A Itália é um dos países da Europa mais afetados pela invasão dos ratões-do-banhado. Os animais estão invadindo plantações, destruindo a vegetação das margens dos rios e atacando os ninhos de aves aquáticas, que não possuem uma “programação genética” para se proteger dessa espécie exótica. Sem grandes predadores naturais, os ratões seguem expandindo seus territórios no país. O Governo italiano declarou guerra à espécie e tem liberado dezenas de milhões de Euros anualmente para o financiamento de ações para a erradicação dos animais. 

A falta de predadores locais é um fator chave para a vida fácil dos ratões-do-banhado em terras europeias. Lobos, raposas e linces, antigas espécies predadoras que no passado abundavam nas florestas da Europa, são cada vez mais raras. A Europa, que já foi o continente mais “florestado” do mundo, já estava completamente devastada por volta do ano 1000 da Era Cristã. De lá para cá, foram necessárias inúmeras ações de reflorestamento para garantir o fornecimento de madeiras e produtos florestais, além da recuperação de importantes florestas. 

Um dos casos mais interessantes foi o reflorestamento de extensas áreas na região dos Pirineus na França no início do século XIX. Napoleão Bonaparte (1769-1821), então imperador dos franceses, tinha grandes planos de invasão e conquista de territórios por toda a Europa. Além de depender de um forte exército, os franceses também precisariam construir uma poderosa armada. É foi justamente com o objetivo de garantir o fornecimento de madeiras para essa empreitada que foi ordenado o plantio de dezenas de milhares de mudas de árvore. As guerras ficaram no passado e as florestas prosperaram. 

Na Itália atual, apenas 35% do território é coberto por florestas, o que coloca o país na singela 18ª posição entre os países com maior cobertura florestal do continente. Com poucas áreas florestais, é claro, restaram poucos habitats para a sobrevivência dos predadores naturais – os ratões-do-banhado “surfam” nessa onda e se sentem à vontade para procriar e expandir seus territórios nas margens dos rios e lagos do país. 

Além da falta de predadores naturais, a espécie invasora também se beneficia da falta de espécies animais da fauna local que ocupavam o mesmo nicho ecológico, especialmente lontras e castores, desaparecidos há muito tempo da maioria dos corpos d`água do continente.

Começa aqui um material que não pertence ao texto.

(** C33: Credentials leave the client only from the screen that asks for them.  The setup is finished
    only while the last word on it is the server's answer that it is not done, from the mounted
    setup's last step, with its name and a password of at least six units, while nothing else of
    it is under way.  A login is sent only from the mounted login, as typed, with a password, and
    not while another login of it is in flight; its screen is up only while the last word on the
    setup is that it is done or that the question failed, which the gate takes for done, and the
    last word on the session is that there is none, that the question failed, or that some request
    found it expired. *)
Theorem gate_guards_credentials t (w : app_world) :
  history any t w →
  (∀ n u p, issues any w (OfSetup n (PostFinish u p)) →
     last (omap status_word t) = Some (Said false) ∧ (6 ≤ length p)%nat ∧
     ∃ s, gt_child (w_state w) = SetupChild n s ∧ su_step s = 6 ∧
       u = su_username s ∧ p = su_password s ∧ blocked (own_setup n (w_flight w)) = 0%nat) ∧
  (∀ n u p, issues any w (OfLogin n (PostLogin u p)) →
     (last (omap status_word t) = Some (Said true) ∨ last (omap status_word t) = Some Failed) ∧
     (∃ x, last (omap session_word t) = Some x ∧ (x = Said false ∨ x = Failed ∨ x = Expired)) ∧ p ≠ [] ∧
     ∃ s, gt_child (w_state w) = LoginChild n s ∧ u = lo_username s ∧ p = lo_password s ∧
       own_login n (w_flight w) = []).
Proof.
  intros Ht. destruct (gate_heard t w Ht) as [Hd Ha].
  destruct (gate_sends w (history_reachable any t w Ht)) as [Hf Hl]. split; intros n u p Hi.
  - destruct (Hf n u p Hi) as (E & H). rewrite Hd in E. split; [|exact H].
    apply fmap_Some in E as (x & -> & E). destruct x as [[]| |]; done.
  - destruct (Hl n u p Hi) as (E1 & E2 & H). rewrite Hd in E1. rewrite Ha in E2.
    apply fmap_Some in E1 as (x & E1 & Ex), E2 as (y & E2 & Ey). split; [|split; [|exact H]].
    + rewrite E1. destruct x as [[]| |]; try done; [by left|by right|]. by apply status_no_expiry in E1.
    + exists y. split; [done|]. destruct y as [[]| |]; auto; done.
Qed.

Definition gate_rank (r : gate_req) : nat :=
  match r with
  | OfSetup _ (PostFinish _ _) => 3
  | OfSetup _ DoneTimer | OfSetup _ (WriteEnv _ _) | OfSetup _ (PostCompany _ _) => 2
  | OfLogin _ (PostLogin _ _) => 2
  | AskSetup | OfSetup _ (RunTest _) => 1
  | _ => 0
  end.

#[export] Instance gate_ranked : Ranked app.
Proof.
  refine {| rank := gate_rank : c_req app → nat |}. intros r a g.
  change (Forall (λ x, (gate_rank x < gate_rank r)%nat) (snd (gate_resume r a g))).
  assert (∀ x y l, snd (let '(g', l') := mount x y g in (g', l' ++ l)) = l) as Hm.
  { intros x y l. pose proof (mount_spec x y g) as H. destruct (mount x y g). by destruct H as [-> _]. }
  assert (∀ x y, snd (mount x y g) = []) as Hm'.
  { intros x y. pose proof (mount_spec x y g) as H. destruct (mount x y g). by destruct H as [-> _]. }
  assert (∀ m r a s, Forall (λ x, (gate_rank x < gate_rank (OfSetup m r))%nat)
                       (lift_setup m (snd (setup_resume r a s)))) as Hs.
  { intros m x b s. destruct x as [|name co|t vs|k|u p| |]; destruct b; cbn; try destruct t; cbn;
      repeat case_match; repeat constructor. }
  assert (∀ m r a s, Forall (λ x, (gate_rank x < gate_rank (OfLogin m r))%nat)
                       (lift_login m (snd (login_resume r a s)))) as Hl.
  { intros m x b s. destruct x, b; repeat constructor. }
  destruct r as [| |m r|m r]; cbn [gate_resume].
  - destruct a as [[]|e]; rewrite ?Hm, ?Hm'; repeat constructor.
  - rewrite Hm'. constructor.
  - destruct (gt_child g) as [|k s|k s|]; try apply Hs. destruct (decide _); [|apply Hs].
    specialize (Hs m r a s). by destruct (setup_resume r a s).
  - destruct (gt_child g) as [|k s|k s|]; try apply Hl. destruct (decide _); [|apply Hl].
    specialize (Hl m r a s). by destruct (login_resume r a s).
Defined.

(** The first page always appears.  From every reachable state of the gate no infinite sequence of
    answers is possible, the restart after the setup included, and once the last request has been
    answered, with values or errors, the gate shows the setup, the login or the dashboard and not
    the text that it is still loading. *)
Theorem gate_settles (w : world app) :
  reachable any w →
  Acc (flip (answered any)) w ∧
  ∀ w', rtc (answered any) w w' → w_flight w' = [] → gt_child (w_state w') ≠ NoChild.
Proof.
  intros Hw. split; [apply (answers_terminate any)|]. intros w' Hr Hf.
  apply (answers_reachable any w w' Hw) in Hr.
  pose proof (invariant_holds (C := app) any gate_inv w' Hr) as [H1 _ _ H4 H5].
  rewrite Hf in *. apply awaits_nil in H4, H5.
  apply bool_decide_eq_false in H4, H5. unfold child_ok in H1. intros E. rewrite E in H1.
  repeat case_match; simplify_eq; naive_solver.
Qed.
(* ===== verification/CompanyDocs.v ===== *)
(** The library of company documents (views/CompanyDocs.tsx): the list, and the editor that is
    mounted while a document, or a new one, is selected. *)

From S2P Require Import Prelude React Behaviour Types.

(** ** State *)

Inductive selection := NewDoc | OldDoc (d : CompanyDoc).

(** An editor is a mounted [DocEditor], with a number of its own. *)
Record editor := {
  ed_mount : nat;
  ed_title : jsstr;
  ed_body : jsstr;
  ed_busy : bool;
  ed_error : option jsstr
}.

Record library := {
  li_docs : option (list CompanyDoc);
  li_selected : option selection;
  li_error : option jsstr;
  li_editor : option editor;
  li_mounts : nat;
  li_today : jsstr                                 (* the host's date, as [toISOString] has it *)
}.

Inductive library_event :=
| PickNew
| PickDoc (d : CompanyDoc)
| DocTitle (v : jsstr)
| DocBody (v : jsstr)
| SaveDocument
| CancelEdit
| RemoveDoc (confirmed : bool)
| DayChanged (d : jsstr).

(** A write carries the number of the editor that sent it. *)
Inductive library_req :=
| LoadDocs
| CreateDoc (n : nat) (title body today : jsstr)
| UpdateDoc (n : nat) (slug title body today : jsstr)
| DeleteDoc (n : nat) (slug : jsstr).

Definition library_resp (r : library_req) : Type :=
  match r with LoadDocs => list CompanyDoc | _ => unit end.

(** ** Mounting *)

(** The fields of a fresh editor of a selection. *)
Definition new_editor (n : nat) (c : selection) : editor :=
  {| ed_mount := n;
     ed_title := match c with OldDoc d => cd_title d | NewDoc => "" end;
     ed_body := match c with OldDoc d => cd_body d | NewDoc => "" end;
     ed_busy := false; ed_error := None |}.

(** The state after an update of the page's cells: the editor is there exactly while the list is
    shown and something is selected, and a present one stays as it is. *)
Definition render (docs : option (list CompanyDoc)) (sel : option selection)
    (error : option jsstr) (s : library) : library :=
  let same e m := {| li_docs := docs; li_selected := sel; li_error := error; li_editor := e;
                     li_mounts := m; li_today := li_today s |} in
  match present error, docs, sel with
  | None, Some _, Some c =>
      match li_editor s with
      | Some ed => same (Some ed) (li_mounts s)
      | None => same (Some (new_editor (S (li_mounts s)) c)) (S (li_mounts s))
      end
  | _, _, _ => same None (li_mounts s)
  end.

Definition select_doc (c : option selection) (s : library) : library :=
  render (li_docs s) c (li_error s) s.

Definition with_editor (f : editor → editor) (s : library) : library :=
  {| li_docs := li_docs s; li_selected := li_selected s; li_error := li_error s;
     li_editor := option_map f (li_editor s); li_mounts := li_mounts s; li_today := li_today s |}.

Definition set_text (title body : jsstr) (e : editor) : editor :=
  {| ed_mount := ed_mount e; ed_title := title; ed_body := body; ed_busy := ed_busy e;
     ed_error := ed_error e |}.
Definition set_flags (busy : bool) (error : option jsstr) (e : editor) : editor :=
  {| ed_mount := ed_mount e; ed_title := ed_title e; ed_body := ed_body e; ed_busy := busy;
     ed_error := error |}.

(** ** Handlers and continuations *)

Definition save_request (ed : editor) (c : selection) (today : jsstr) : library_req :=
  match c with
  | OldDoc d => UpdateDoc (ed_mount ed) (cd_slug d) (ed_title ed) (ed_body ed) today
  | NewDoc => CreateDoc (ed_mount ed) (ed_title ed) (ed_body ed) today
  end.

Definition library_handle (e : library_event) (s : library) : library * list library_req :=
  match e with
  | PickNew => (select_doc (Some NewDoc) s, [])
  | PickDoc d => (select_doc (Some (OldDoc d)) s, [])
  | DocTitle v => (with_editor (λ e, set_text v (ed_body e) e) s, [])
  | DocBody v => (with_editor (λ e, set_text (ed_title e) v e) s, [])
  | SaveDocument =>
      match li_editor s, li_selected s with
      | Some ed, Some c => (with_editor (set_flags true None) s, [save_request ed c (li_today s)])
      | _, _ => (s, [])
      end
  | CancelEdit => (select_doc None s, [])
  | RemoveDoc confirmed =>
      match li_editor s, li_selected s with
      | Some ed, Some (OldDoc d) =>
          if confirmed
          then (with_editor (set_flags true None) s, [DeleteDoc (ed_mount ed) (cd_slug d)])
          else (s, [])
      | _, _ => (s, [])
      end
  | DayChanged d =>
      ({| li_docs := li_docs s; li_selected := li_selected s; li_error := li_error s;
          li_editor := li_editor s; li_mounts := li_mounts s; li_today := d |}, [])
  end.

(** [onSaved] and [onDeleted] close the editor, whichever it is now, and read the list again; a
    failure is shown by the editor that sent the write, if it is still there. *)
Definition doc_written (n : nat) (fallback : jsstr) (a : result unit) (s : library) :
    library * list library_req :=
  match a with
  | Ok _ => (select_doc None s, [LoadDocs])
  | Err e =>
      (with_editor (λ ed, if decide (ed_mount ed = n)
                          then set_flags false (Some (api_error_message e fallback)) ed else ed) s, [])
  end.

Definition library_resume (r : library_req) :
    result (library_resp r) → library → library * list library_req :=
  match r return result (library_resp r) → library → library * list library_req with
  | LoadDocs => λ a s,
      (match a with
       | Ok l => render (Some l) (li_selected s) (li_error s) s
       | Err e => render (li_docs s) (li_selected s) (Some (error_message e "lỗi")) s
       end, [])
  | CreateDoc n _ _ _ => doc_written n "lưu thất bại"
  | UpdateDoc n _ _ _ _ => doc_written n "lưu thất bại"
  | DeleteDoc n _ => doc_written n "xóa thất bại"
  end.

(** ** The view *)

Definition is_old (c : selection) : bool := match c with OldDoc _ => true | NewDoc => false end.
Definition selected_slug (c : option selection) : option jsstr :=
  match c with Some (OldDoc d) => Some (cd_slug d) | _ => None end.

Definition DocEditor (c : selection) (e : editor) : node library_event :=
  El "div" [AStr "className" "company-doc-editor"] (
    [El "label" [] [Txt "Tiêu đề";
       El "input" [AStr "value" (ed_title e); AOn (OnText DocTitle);
                   AStr "placeholder" "Quy trình nghỉ phép"] []];
     El "label" [] [Txt "Nội dung";
       El "textarea" [AStr "rows" "16"; AStr "value" (ed_body e); AOn (OnText DocBody)] []]]
    ++ match present (ed_error e) with
       | Some m => [El "p" [AStr "className" "error"] [Txt m]]
       | None => []
       end
    ++ [El "div" [AStr "className" "agent-actions"] (
          [El "button" [AStr "type" "button"; ADisabled (ed_busy e || negb (truthy (trim (ed_title e))));
                        AOn (OnClick SaveDocument)] [Txt (if ed_busy e then "Đang lưu…" else "Lưu")];
           El "button" [AStr "type" "button"; AOn (OnClick CancelEdit)] [Txt "Hủy"]]
          ++ when (is_old c)
               [El "button" [AStr "type" "button"; AStr "className" "danger"; ADisabled (ed_busy e);
                             AOn (OnCheck RemoveDoc)] [Txt "Xóa"]])]).

Definition doc_button (s : library) (d : CompanyDoc) : node library_event :=
  El "li" [] [
    El "button" ([AStr "type" "button"]
                 ++ when (bool_decide (selected_slug (li_selected s) = Some (cd_slug d)))
                      [AStr "className" "active"]
                 ++ [AOn (OnClick (PickDoc d))])
      (El "strong" [] [Txt (cd_title d)]
       :: when (truthy (cd_updated d))
            [El "span" [AStr "className" "muted"] [Txt " · "; Txt (cd_updated d)]])].

Definition CompanyDocs (s : library) : list (node library_event) :=
  match present (li_error s), li_docs s with
  | Some e, _ => [El "p" [AStr "className" "error"] [Txt "Lỗi: "; Txt e]]
  | None, None => [El "p" [] [Txt "Đang tải…"]]
  | None, Some docs =>
      [El "section" [AStr "className" "company-docs"] [
        El "header" [AStr "className" "page-head"] [
          El "h2" [] [Txt "Tài liệu công ty"];
          El "button" [AStr "type" "button"; AOn (OnClick PickNew)] [Txt "+ Tài liệu mới"]];
        El "p" [AStr "className" "muted"]
          [Txt "Tài liệu ở đây được tick cho từng agent (trong trang agent → tab Kiến thức) và chỉ đưa vào ngữ cảnh nội bộ — báo cáo gửi ra ngoài không bao giờ chứa nội dung này."];
        El "div" [AStr "className" "company-docs-body"] (
          El "ul" [AStr "className" "company-docs-list"] (
            when (bool_decide (docs = [])) [El "li" [AStr "className" "muted"] [Txt "Chưa có tài liệu nào."]]
            ++ map (doc_button s) docs)
          :: match li_selected s, li_editor s with
             | Some c, Some e => [DocEditor c e]
             | _, _ => []
             end)]]
  end.

Definition company_docs (today : jsstr) : component :=
  {| c_state := library; c_event := library_event; c_req := library_req; c_resp := library_resp;
     c_init := ({| li_docs := None; li_selected := None; li_error := None; li_editor := None;
                   li_mounts := 0; li_today := today |}, [LoadDocs]);
     c_view := CompanyDocs;
     c_env := λ _ e, match e with DayChanged _ => True | _ => False end;
     c_handle := library_handle; c_resume := library_resume |}.

(** ** Theorems: the editor writes what it shows *)

Lemma editor_offers c ed e :
  offers [DocEditor c ed] e →
  match e with
  | SaveDocument => ed_busy ed = false ∧ trim (ed_title ed) ≠ []
  | RemoveDoc _ => ed_busy ed = false ∧ is_old c = true
  | DocTitle _ | DocBody _ | CancelEdit => True
  | _ => False
  end.
Proof.
  intros H. unfold DocEditor in H. inv_offers; try done.
  match goal with H : _ || _ = false |- _ => apply orb_false_iff in H as [? H];
    apply negb_false_iff, truthy_spec in H end. done.
Qed.

Lemma doc_button_offers s d e : offers [doc_button s d] e → e = PickDoc d.
Proof.
  intros H. unfold doc_button in H. inv_offers. rewrite flat_map_app in H.
  destruct (bool_decide _); cbn in H; by inv_offers.
Qed.

Lemma docs_offers s e :
  offers (CompanyDocs s) e →
  present (li_error s) = None ∧ is_Some (li_docs s) ∧
  match e with
  | PickNew => True
  | PickDoc d => ∃ l, li_docs s = Some l ∧ d ∈ l
  | DayChanged _ => False
  | _ => ∃ c ed, li_selected s = Some c ∧ li_editor s = Some ed ∧ offers [DocEditor c ed] e
  end.
Proof.
  intros H. unfold CompanyDocs in H.
  destruct (present (li_error s)); [inv_offers|]. split; [done|].
  destruct (li_docs s) as [l|] eqn:El; [|inv_offers]. split; [eauto|].
  destruct (li_selected s) as [c|] eqn:Ec, (li_editor s) as [ed|] eqn:Ee; inv_offers; try done.
  all: try (apply doc_button_offers in H as ->; eauto).
  apply editor_offers in H as Ho. destruct e; try done; eauto.
Qed.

Quando espécies diferentes compartilham os mesmos recursos naturais, especialmente os alimentos, a escassez limita o crescimento das populações. No caso dos ratões-do-banhado, essa competição é muito insipiente e a espécie praticamente monopoliza os recursos naturais em muitos biomas. 

Além dos inúmeros problemas ambientais e econômicos decorrentes do aumento da população da espécie, o Governo da Itália teme a proliferação de doenças como a leptospirose. Os ratões-do-banhado, assim como outras espécies de roedores, são hospedeiros da bactéria Leptospira, a responsável pela transmissão da doença.  

Conforme já tratamos em uma postagem anterior sobre a proliferação dos ratos pelo mundo, a leptospirose é uma doença infecciosa febril aguda que é transmitida pela urina de animais infectados pela bactéria. A partir do contato com águas contaminadas, por exemplo durante enchentes, a bactéria penetra no organismo humano por lesões presentes na pele ou através das mucosas. Com o aumento das populações de ratões e com sua proximidade cada vez maior de comunidades, vilas e cidades, os riscos de contágio aumentam significativamente.  

Existem comunidades de ratões-do-banhado espalhadas por rios e áreas pantanosas de toda a Europa, onde se repetem os mesmos problemas vividos pelos italianos. E a mesma dúvida de sempre se repete – o que fazer para conter o avanço da espécie invasora?